Germany's U-boat captains recognized this vulnerability immediately. The results were catastrophic. From January to July 1942, U-boats sank 585 vessels totaling over three million gross tons in U.S. waters, including 129 oil tankers lost in the first five months alone. The Germans would call it "the happy time." The bodies of our sailors would wash ashore, a grisly reminder that we were now at war with the Third Reich.

At one point, deliveries of oil to the East Coast fell by a staggering 90 percent.
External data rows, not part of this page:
(** Requests [i] to 5; the first only warms up. *)
Fixpoint latency_values (n i : nat) (exchanges : nat -> exchange) : result go_error (list float64) :=
  match n with
  | O => Ok []
  | S n =>
      match discarded (exchanges i) with
      | Some e => Err e
      | None =>
          let! values := latency_values n (S i) exchanges in
          Ok (if (0 <? i)%nat then milliseconds64 (ex_elapsed (exchanges i)) :: values else values)
      end
  end.

Definition deviation (median : float64) (values : list float64) : float64 :=
  foldl (fun acc value => fadd acc (if fge value median then fsub value median else fsub median value))
    zero64 values.

Definition measureSpeedTestLatency (exchanges : nat -> exchange) : result go_error (float64 * float64) :=
  let! values := latency_values 6 0 exchanges in
  let values := Float64s values in
  let median := default zero64 (values !! (length values / 2)%nat) in
  Ok (median, fdiv (deviation median values) (of_int64 (Z.of_nat (length values)))).

(** ** Transfers *)

(** One transfer request.  [tr_again] is the second [Do] of a download,
    [tr_ctx] tells that the context was done after the first, and [tr_counted]
    the bytes that went through the counter. *)
Record transfer := mkTransfer {
  tr_new : option go_error;
  tr_do : option go_error;
  tr_ctx : bool;
  tr_again : option go_error;
  tr_status : Z;
  tr_read : option go_error;
  tr_counted : Z
}.

Definition doSpeedTestDownloadRequest (t : transfer) : option go_error :=
  match tr_do t with
  | None => None
  | Some e => if tr_ctx t || negb (speedTestRetryableError e) then Some e else tr_again t
  end.

(** Bytes counted and bytes acknowledged. *)
Record moved := mkMoved { mv_counted : Z; mv_acked : Z }.
Definition nothing : moved := mkMoved 0 0.
Definition both (a b : moved) : moved :=
  mkMoved (mv_counted a + mv_counted b) (mv_acked a + mv_acked b).

Definition transferSpeedTestRequest (post : bool) (size : Z) (t : transfer) : option go_error * moved :=
  match tr_new t with
  | Some e => (Some e, nothing)
  | None =>
      if post then
        match first_error [tr_do t; (if status_ok (tr_status t) then None else Some (HTTPStatus (tr_status t)));
                           tr_read t] with
        | Some e => (Some e, mkMoved (tr_counted t) 0)
        | None => (None, mkMoved (tr_counted t) size)
        end
      else
        match doSpeedTestDownloadRequest t with
        | Some e => (Some e, nothing)
        | None =>
            if status_ok (tr_status t) then (tr_read t, mkMoved (tr_counted t) 0)
            else (Some (HTTPStatus (tr_status t)), nothing)
        end
  end.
The solution was typical American ingenuity. The answer was to bypass the vulnerable sea lanes entirely while waiting for our Navy to implement anti-submarine convoys. Washington and the private sector constructed a two-foot-diameter pipeline running from East Texas oil fields all the way to the Northeast, along with an accompanying line capable of carrying gasoline, heating oil, diesel, and kerosene as far as New York and Philadelphia.

Completed exactly one year after construction began in 1942, the two pipelines together delivered more than 500,000 barrels of oil per day. By moving oil overland, it became invulnerable to the ravages of German U-boats.

The Strait of Hormuz presents an identical problem. Roughly 20 percent of the world's oil supply — nearly 17 million barrels per day — normally passes through this narrow, 21-mile-wide chokepoint between Iran and the Arabian Peninsula. Every barrel transiting the Strait is hostage to Iranian mines or drone attacks by a murderous regime.

This conflict is not the first time shipping in the Strait of Hormuz has been threatened: during the Iran-Iraq War in the 1980s; in 2019, when tankers were attacked and seized, and repeatedly during confrontations with Tehran over its nuclear program. Iran merely has to threaten closure, and it plays havoc with the global economy.

The WWII precedent shows that infrastructure investment can permanently neutralize such a chokepoint. Pipelines already exist that partially bypass the Strait — Saudi Arabia's East-West Pipeline to Yanbu on the Red Sea, and the Abu Dhabi Crude Oil Pipeline terminating at Fujairah on the Gulf of Oman — but their combined capacity remains insufficient to carry what is needed in times of crisis. A robust, redundant overland pipeline network, built by an alliance of Gulf nations and funded through an international investment, could route millions of additional barrels daily to Red Sea and Indian Ocean terminals, making the Strait of Hormuz strategically irrelevant.